© Rainer Friedl
Bereits 1971 erschien ‚Jesus in schlechter Gesellschaft‘, das erste Buch aus der Feder des damaligen Wiener Priesters Adolf Heil. Bereits der Titel enthält unverhohlene Kritik an dem reichsten Wirtschaftsunternehmen der Welt – der röm. kath. Kirche. It der schlechten Gesellschaft meint Holl keineswegs das arme Volk, mit dem Jesus sich zu Lebzeiten umgab, sondern die Kirche selbst, welche die Geschichte von Jesus auf allerhöchster Ebene schändlich missbraucht. Holl wird gefeuert und schreibt danach über 30 weitere Bücher.
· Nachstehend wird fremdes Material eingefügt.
(** What DownloadFile sees of the state. *)
Definition fc_view (st : fm_state) : fc_state :=
  mkFC (to_database (fm_tab st)) (fm_CAS st) (fm_fs st) (fm_cache st).

Definition can_query (e : file_env) : bool := query_ok (fe_req e).
Definition can_exec (e : file_env) : bool := insert_ok (fe_req e).
Definition unlocked (e : file_env) : bool := isVaultUnlocked (fe_req e).
Definition user_of (e : file_env) : Z := GetUserID (user_id (fe_req e)).

(** The folders query the vault cache is loaded from. *)
Definition folder_query (e : file_env) (st : fm_state) : folder_db :=
  Some (if can_query e then Some (links_of (fm_tab st)) else None).

(** IsVaultFolder over the state. *)
Definition in_vault_now (e : file_env) (st : fm_state) (id : string) : fm_state * bool :=
  let '(c, b) := IsVaultFolder (folder_query e st) (fm_cache st) id in (with_cache st c, b).

(** [fc.IsVaultFolder(id) && !fc.isVaultUnlocked(c)] *)
Definition vault_refuses (e : file_env) (st : fm_state) (id : string) : fm_state * bool :=
  let '(st1, b) := in_vault_now e st id in (st1, b && negb (unlocked e)).

Definition vault_locked : resp := http_error 401 "Vault locked. Master password required.".

(** The row a SELECT ... WHERE p finds; [None] when there is none or the
    query fails. *)
Definition select_file (e : file_env) (st : fm_state) (p : stored_file -> bool) : option stored_file :=
  if can_query e then List.find p (tb_files (fm_tab st)) else None.

Definition select_folder (e : file_env) (st : fm_state) (p : folder_row -> bool) : option folder_row :=
  if can_query e then List.find p (tb_folders (fm_tab st)) else None.

(** SELECT EXISTS(...): false when the query fails. *)
Definition file_exists (e : file_env) (st : fm_state) (p : stored_file -> bool) : bool :=
  can_query e && existsb p (tb_files (fm_tab st)).

Definition folder_exists (e : file_env) (st : fm_state) (p : folder_row -> bool) : bool :=
  can_query e && existsb p (tb_folders (fm_tab st)).

(** SELECT COALESCE(folder_id, '') ..., scanned into a string that stays
    empty when there is no row. *)
Definition folder_of_file (e : file_env) (st : fm_state) (id : string) : string :=
  from_option file_folder "" (select_file e st (owned_file id (user_of e))).

(** Removing a blob no row refers to. *)
Definition release_blob (e : file_env) (st : fm_state) (h : string) : fm_state :=
  match fm_CAS st with
  | Some c =>
      let count := if count_ok e then count_hash h (fm_tab st) else 0 in
      if count =? 0
      then with_store st (Some (Invalidate c h)) (fs_remove (os (fe_req e)) (fm_fs st) (Path c h))
      else st
  | None => st
  end.

(** ** Files *)

Definition DeleteFile (e : file_env) (st : fm_state) (id permanent : string) : fm_state * resp :=
  let user := user_of e in
  let '(st, refused) := vault_refuses e st (folder_of_file e st id) in
  if refused then (st, vault_locked)
  else if String.eqb permanent "true" then
    let casHash := from_option (fun f => fr_cas (sf_row f)) "" (select_file e st (owned_file id user)) in
    if negb (can_exec e) then (st, http_error 500 "Failed to delete file: ")
    else
      let '(t, n) := delete_files (owned_file id user) (fm_tab st) in
      if n =? 0 then (st, http_error 404 "File not found")
      else
        let st := with_tab st t in
        (if negb (String.eqb casHash "") && IsValidHash casHash then release_blob e st casHash else st,
         mkResp 200 [("status", JStr "permanently_deleted")])
  else if negb (can_exec e) then (st, http_error 500 "Failed to move file to trash: ")
  else
    let '(t, n) := update_files (owned_file id user) (set_deleted true) (fm_tab st) in
    if n =? 0 then (st, http_error 404 "File not found")
    else (with_tab st t, mkResp 200 [("status", JStr "trashed")]).

Definition RestoreFile (e : file_env) (st : fm_state) (id : string) : fm_state * resp :=
  let '(st, refused) := vault_refuses e st (folder_of_file e st id) in
  if refused then (st, vault_locked)
  else if negb (can_exec e) then (st, http_error 500 "Failed to restore file: ")
  else
    let '(t, n) := update_files (owned_file id (user_of e)) (set_deleted false) (fm_tab st) in
    if n =? 0 then (st, http_error 404 "File not found")
    else (with_tab st t, mkResp 200 [("status", JStr "restored")]).

Definition StarFile (e : file_env) (st : fm_state) (id : string) : fm_state * resp :=
  let user := user_of e in
  let '(st, refused) := vault_refuses e st (folder_of_file e st id) in
  if refused then (st, vault_locked)
  else if negb (can_exec e) then (st, http_error 500 "Failed to toggle star: ")
  else
    let '(t, n) := update_files (fun f => owned_file id user f && active f) toggle_star (fm_tab st) in
    if n =? 0 then
      match select_file e st (owned_file id user) with
      | Some f =>
          if fr_deleted (sf_row f) then (st, http_error 400 "Cannot star a deleted file")
          else (st, http_error 404 "File not found")
      | None => (st, http_error 404 "File not found")
      end
    else (with_tab st t, mkResp 200 [("status", JStr "starred_toggled")]).

(** vaultExcludeFilter as a predicate on rows: folder_id IS NULL OR folder_id
    = '' OR folder_id NOT IN (...); the list is never empty. *)
Definition excludes (ids : list string) (f : stored_file) : bool :=
  match ids with
  | [] => true
  | _ => String.eqb (file_folder f) "" || negb (bool_decide (file_folder f ∈ ids))
  end.

Definition vaultExcludeFilter (e : file_env) (st : fm_state) : fm_state * (stored_file -> bool) :=
  let '(c, ids) := GetAllVaultFolderIDs (folder_query e st) (fm_cache st) in
  (with_cache st c, excludes ids).

Definition in_trash (user : Z) (f : stored_file) : bool :=
  (fr_owner (sf_row f) =? user) && fr_deleted (sf_row f).

(** SELECT DISTINCT: each value once. *)
Definition distinct_hashes (p : stored_file -> bool) (t : tables) : list string :=
  List.filter (fun h => negb (String.eqb h ""))
    (remove_dups (map (fun f => fr_cas (sf_row f)) (List.filter p (tb_files t)))).

Definition EmptyTrash (e : file_env) (st : fm_state) : fm_state * resp :=
  let '(st, shown) := if unlocked e then (st, fun _ => true) else vaultExcludeFilter e st in
  let p f := in_trash (user_of e) f && shown f in
  if negb (begin_ok e) then (st, http_error 500 "Failed to start transaction: ")
  else if negb (can_query e) then (st, http_error 500 "Failed to query trash: ")
  else
    let hashes := distinct_hashes p (fm_tab st) in
    if negb (can_exec e) then (st, http_error 500 "Failed to empty trash: ")
    else
      let '(t, count) := delete_files p (fm_tab st) in
      if negb (commit_ok e) then (st, http_error 500 "Failed to commit empty trash: ")
      else
        (foldl (fun st h => if IsValidHash h then release_blob e st h else st) (with_tab st t) hashes,
         mkResp 200 [("status", JStr "trash_emptied"); ("deleted_count", JInt count)]).

(** The name a request asks for: trimmed, cleaned, its last element. *)
Definition requested_name (what : string) (name : string) : resp + string :=
  let name := TrimSpace name in
  if String.eqb name "" then inl (http_error 400 (what +:+ " name cannot be empty"))
  else
    let clean := Base (Clean name) in
    if String.eqb clean "." || String.eqb clean ".." || String.eqb clean "/" || String.eqb clean ""
    then inl (http_error 400 ("Invalid " +:+ ToLower what +:+ " name"))
    else inr clean.

(** Another active file of the user with this name in this folder ("" is the
    top). *)
Definition name_taken (user : Z) (folder name id : string) (f : stored_file) : bool :=
  String.eqb (file_folder f) folder && String.eqb (fr_name (sf_row f)) name
  && negb (String.eqb (fr_id (sf_row f)) id) && (fr_owner (sf_row f) =? user) && active f.

Definition RenameFile (e : file_env) (st : fm_state) (id : string) (bind : option string) : fm_state * resp :=
  let user := user_of e in
  match bind with
  | None => (st, http_error 400 "Invalid request")
  | Some name =>
      match requested_name "File" name with
      | inl r => (st, r)
      | inr cleanName =>
          let mine f := owned_file id user f && active f in
          let row := select_file e st mine in
          if can_query e && bool_decide (row = None) then (st, http_error 404 "File not found")
          else
            let folderID := from_option file_folder "" row in
            let '(st, refused) := vault_refuses e st folderID in
            if refused then (st, vault_locked)
            else if file_exists e st (name_taken user folderID cleanName id)
            then (st, http_error 409 "File with this name already exists in this folder")
            else if negb (can_exec e) then (st, http_error 500 "Failed to rename file: ")
            else
              let '(t, n) := update_files mine (set_name cleanName) (fm_tab st) in
              if n =? 0 then (st, http_error 404 "File not found")
              else (with_tab st t, mkResp 200 [("status", JStr "file_renamed"); ("id", JStr id);
                                                ("name", JStr cleanName)])
      end
  end.

(** ** Moving files *)

Section Move.
Context `{CryptoPrims}.

(** [io.Copy(encStream, decStream)]: 32 KiB reads, each written as a chunk to
    the unbuffered temporary file. *)
Fixpoint copy_reencrypted (fuel : nat) (cap : Z) (es : EncryptStream (W := bytes)) (s : DecryptStream)
  : option (EncryptStream (W := bytes) * option gerror) :=
  match fuel with
  | O => None
  | S f =>
      match dec_read s (32 * 1024) with
      | (_, (_, Some EOF)) => Some (es, None)
      | (_, (_, Some er)) => Some (es, Some er)
      | (s', (b, None)) =>
          match enc_write (file_append cap) es b with
          | (es', (_, Some er)) => Some (es', Some er)
          | (es', (_, None)) => copy_reencrypted f cap es' s'
          end
      end
  end.

(** The failures of a re-encryption, in the order the code meets them. *)
Inductive reencrypt_error := CannotOpen | CannotDecrypt | CannotCreate | CannotEncrypt | CannotCopy | CannotStore.

Definition put_tmp (e : file_env) (b : bytes) (f : FS) : FS :=
  <[reenc_path e := mkFile b (now_ (fe_req e))]> f.

(** Lines 2346-2391 (and 2489-2545 of the batch): the blob under [srcKey] is
    stored again under [dstKey]; the hash of the new blob.  Without a store
    the code panics, which the framework answers with a 500 too. *)
Definition reencrypt (e : file_env) (st : fm_state) (casHash : string) (srcKey dstKey : bytes)
  : fm_state * (reencrypt_error + string) :=
  let env := os (fe_req e) in
  match fm_CAS st with
  | None => (st, inl CannotOpen)
  | Some c =>
      match fs_read env (fm_fs st) (Path c casHash) with
      | Err _ => (st, inl CannotOpen)
      | Ok data =>
          match NewDecryptStream (os_file data 0) srcKey with
          | Err _ => (st, inl CannotDecrypt)
          | Ok s =>
              if negb (create_ok env) then (st, inl CannotCreate)
              else
                let tmp b := with_store st (Some c) (put_tmp e b (fm_fs st)) in
                let drop st := with_store st (Some c) (fs_remove env (fm_fs st) (reenc_path e)) in
                match NewEncryptStream [] dstKey with
                | Err _ => (drop (tmp []), inl CannotEncrypt)
                | Ok es =>
                    match copy_reencrypted (seek_fuel s) (disk_cap (fe_req e)) es s with
                    | None => (tmp [], inl CannotCopy)
                    | Some (es', Some _) => (drop (tmp (es_w es')), inl CannotCopy)
                    | Some (es', None) =>
                        let st1 := tmp (es_w es') in
                        match MoveToCASWithStatus env c (fm_fs st1) (reenc_path e) with
                        | (c1, f1, Ok (h, _)) => (with_store st1 (Some c1) f1, inr h)
                        | (c1, f1, Err _) =>
                            (with_store st1 (Some c1) (fs_remove env f1 (reenc_path e)), inl CannotStore)
                        end
                    end
                end
          end
      end
  end.

(** The key of the vault session, empty when there is none. *)
Definition session_key (e : file_env) : bytes :=
  match swarm (fe_req e) with
  | Some v =>
      match GetKey (now_ (fe_req e)) (vault (fe_req e)) v with
      | Some r => default [] (heap (vault (fe_req e)) !! r)
      | None => []
      end
  | None => []
  end.

Definition std_key (e : file_env) : bytes := default [] (standard_key (fe_req e)).

(** strings.TrimSpace and "root" *)
Definition target_folder (folder : string) : string :=
  let f := TrimSpace folder in if String.eqb f "root" then "" else f.

Definition moved (id name folder : string) (cas : list (string * jval)) : resp :=
  mkResp 200 ([("status", JStr "file_moved"); ("id", JStr id); ("name", JStr name); ("folder_id", JStr folder)]
              ++ cas).

Definition reencrypt_failed (x : reencrypt_error) : resp :=
  http_error 500
    match x with
    | CannotOpen => "Failed to read file from storage: "
    | CannotDecrypt => "Failed to decrypt file for re-encryption: "
    | CannotCreate => "Failed to create temp file: "
    | CannotEncrypt => "Failed to create encrypt stream: "
    | CannotCopy => "Failed to re-encrypt payload: "
    | CannotStore => "Failed to store re-encrypted payload in CAS: "
    end.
Sensibel und wissenschaftlich fundiert, skelettiert er Leben, Herkunft, Lehren und Ziele, befreit von Kirchendogmen, und kommt zu einem ganz neuen Bild, von dem Mensch weder in der vergangenen noch der heutigen, röm.-kath. Kirche viel wieder erkennt. Holl ist überzeugter Anhänger des Jesus von Nazareth und zeichnet in als Rebell, Unruhestifter, Anarchist, Erneuerer und Außenseiter. Von der damaligen Gesellschaft wird er gar als Krimineller stigmatisiert. Die Hohepristerschaft und der Toratreue Pharisäer Orden ist ihm ein Dorn im Auge. Während er sich naserümpfend von der damaligen Elite abwendet, gehört seine Zuneigung dem breiten Sumpf des damaligen Volkes. Bettler, Kranke, Steuereintreiber, Dirnen und einfache Arbeiter. Das heutige, von der Kirche hofierte, Klientel das die vorderen Kirchenbänke einnimmt, erinnert Holl doch eher an den Pharisäer Orden, das aus Rechtschaffenheit Rechthaberei werden lässt und mit ihrer vermeintlichen Frömmigkeit linientreu entgegen der Lehre Jesu handelt. Jesus von Nazareths Ablehnung von Hierarchien ist mehrfach dokumentiert. Dazu gehörte damals vornehmlich die Hohepriesterschaft der jüdischen Religion, aber auch hierarchische Familien Konstrukte lehnte er ab. Die Struktur der Kirche, die in seinem Namen geschaffen wurde, könnte hierarchischer nicht sein. Es existieren darin nicht nur Hohe (Priesterschaften), der Klerus in seinem Gefolge, sondern es gibt einen Pabst, der über allem herrscht. Jesus jedoch lehnte Gotteshäuser ab. Die Kirche regiert in Protzbauten (Vatikan) und lässt zu seinen Ehren massenhaft Kirchen errichten. Will und wollte die Kirche Jesus nicht verstehen? Bei Jesus Zielen ist von ‚Liebe‘ in jeder Form die Rede, aber keinesfalls von Gehorsam, Demut, Armut, das die Kirche sich in seinem Namen auf die Fahne schreibt. Das Ziel ‚Liebe‘ ist denn auch nicht nur hinter Kirchenmauern entartet. Eine nicht geringe Zahl an Priestern zieht den Sex mit Kindern wegen deren ‚Reinheit‘ vor oder er sollte zumindest gleichgeschlechtlich sei. Die schützende Hand der Kirche gilt nach wie vor den Tätern von sexuellem Missbrauch in ihren Reihen, herausragende Beispiele sind dabei Ratzinger und Woelki. Und das geschieht dann im Namen unseres Herrn Jesu – Halleluja!
Residenz – Verlag
Werkausgabe, Band 1, Leinen, mit Lesebändchen.
240 Seiten, 30,- €
ISBN: 9783701735372
ADOLF HOLL- geboren 1930 in Wien, gestorben 2020 in Wien. 1954 zum Priester geweiht. Sein Buch „Jesus in schlechter Gesellschaft“ (1971) brachte ihn in Konflikt mit der katholischen Kirche. 1976 folgte die Suspendierung vom Priesteramt. Er lebte in Wien als Schriftsteller und freier Publizist. Zahlreiche Auszeichnungen, u. a. Österreichischer Staatspreis für Kulturpublizistik (2003) und Axel-Corti-Preis (2006). „Wie gründe ich eine Religion“ (2009), „Das Adolf-Holl-Brevier” (2010), „Können Priester fliegen?“ (2012), „Braunau am Ganges” (2015).